I'm absolutely petrified!!!

But Im trying to think of it like this, It's going to be worthit. It's not pointless pain, there's a huge reward at the end of it which will make it all worthwhile.
I think it's not knowing what to expect also that is the scariest!!
Good luck hun, you'll be fine.
 
Some people do actually have good births.
I think we all, especially when having our first child concentrate on the bad stuff.
The thing being, this is not something you get to do may times in your life, and it actually is a life changing moment. Why not try to focus on that fact. Its something you will only experience a few times and i think if you go in positively, and looking forward to the moment it does help. I really had this attitude when having my first, i was so excited and couldnt wait to give birth.

I had a very quick and easy labour, no contractions, waters broke, a touch of pressure before he came out and then 3 pushes and he was here. It took 2 hours total, no pain relief, nor crying. I was actually very surprised afterwards it was not what i had expected at all.
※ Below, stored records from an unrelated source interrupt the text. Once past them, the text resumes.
Definition validate_region (region : Region) : RegionValidationError + unit :=
  if r_offset region =? 0 then inl ZeroOffset
  else if r_capacity region <? r_length region then
    inl (LengthExceedsCapacity (r_length region) (r_capacity region))
  else if U32 - 1 - r_offset region <? r_capacity region then
    inl (OutOfRange (r_offset region) (r_capacity region))
  else inr tt.

(** ** Access to memory *)
Definition mem_size (memory : bytes) : Z := Z.of_nat (length memory).

(** The cells from address [a] on, and setting them. *)
Definition load (a : Z) (n : nat) (memory : bytes) : bytes := slice (Z.to_nat a) n memory.
Definition store (a : Z) (data memory : bytes) : bytes := list_inserts (Z.to_nat a) data memory.

Section Memory.
Context {HP : WasmPtr}.
Abbreviation MEM := (M VmError bytes).

Definition get_region (ptr : Z) : M CommunicationError bytes Region :=
  memory ← get;
  match deref_struct (mem_size memory) ptr with
  | Some cell =>
      let region := Region_of_bytes (load cell 12 memory) in
      match validate_region region with
      | inl e => throw (InvalidRegion e)
      | inr _ => mret region
      end
  | None => throw (DerefErr ptr "Could not dereference this pointer to a Region")
  end.

Definition set_region (ptr : Z) (data : Region) : M CommunicationError bytes unit :=
  memory ← get;
  match deref_struct (mem_size memory) ptr with
  | Some cell => put (store cell (Region_bytes data) memory)
  | None => throw (DerefErr ptr "Could not dereference this pointer to a Region")
  end.

(** The error for a buffer that is not inside the memory. *)
Definition region_deref_err (region : Region) (memory : bytes) : CommunicationError :=
  DerefErr (r_offset region)
    ("Tried to access memory of region " +:+ Region_debug region +:+ " in wasm memory of size " +:+
     pretty (mem_size memory) +:+ " bytes. This typically happens when the given Region pointer " +:+
     "does not point to a proper Region struct.").

Definition read_region (ptr max_length : Z) : MEM bytes :=
  region ← map_err CommunicationErr (get_region ptr);
  max ← of_sum (to_u32 max_length);
  if max <? r_length region then
    throw (CommunicationErr (RegionLengthTooBig (r_length region) max_length))
  else
    memory ← get;
    match deref_array (mem_size memory) (r_offset region) (r_length region) with
    | Some cells => mret (load cells (Z.to_nat (r_length region)) memory)
    | None => throw (CommunicationErr (region_deref_err region memory))
    end.

Definition maybe_read_region (ptr max_length : Z) : MEM (option bytes) :=
  if ptr =? 0 then mret None else result ← read_region ptr max_length; mret (Some result).

Definition write_region (ptr : Z) (data : bytes) : MEM unit :=
  region ← map_err CommunicationErr (get_region ptr);
  let len := Z.of_nat (length data) in
  if r_capacity region <? len then
    throw (CommunicationErr (RegionTooSmall (r_capacity region) len))
  else
    memory ← get;
    match deref_array (mem_size memory) (r_offset region) (r_capacity region) with
    | Some cells =>
        put (store cells data memory);;
        map_err CommunicationErr
          (set_region ptr (mkRegion (r_offset region) (r_capacity region) (len mod U32)))
    | None => throw (CommunicationErr (region_deref_err region memory))
    end.
End Memory.

(** ** Facts about memory *)
Lemma validate_region_ok r :
  validate_region r = inr tt ↔
  r_offset r ≠ 0 ∧ r_length r ≤ r_capacity r ∧ r_offset r + r_capacity r < U32.
Proof.
  unfold validate_region.
  destruct (Z.eqb_spec (r_offset r) 0); [naive_solver|].
  destruct (Z.ltb_spec (r_capacity r) (r_length r)); [split; [done|lia]|].
  destruct (Z.ltb_spec (U32 - 1 - r_offset r) (r_capacity r)); [split; [done|lia]|].
  split; [|done]. lia.
Qed.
Im not telling you to show off, i just want to say its not all bad. Infact im surprised by how many people have actually been like me and had nice births.
 
Wow, skellys, thanks, that's an amazing birth story and def gives me something positive to focus on!
Thanks all of you, it's so lovely being able to hear other people's positiv e experiences - and the fact that having the baby in your arms is actually like a sort of pain relief is great!!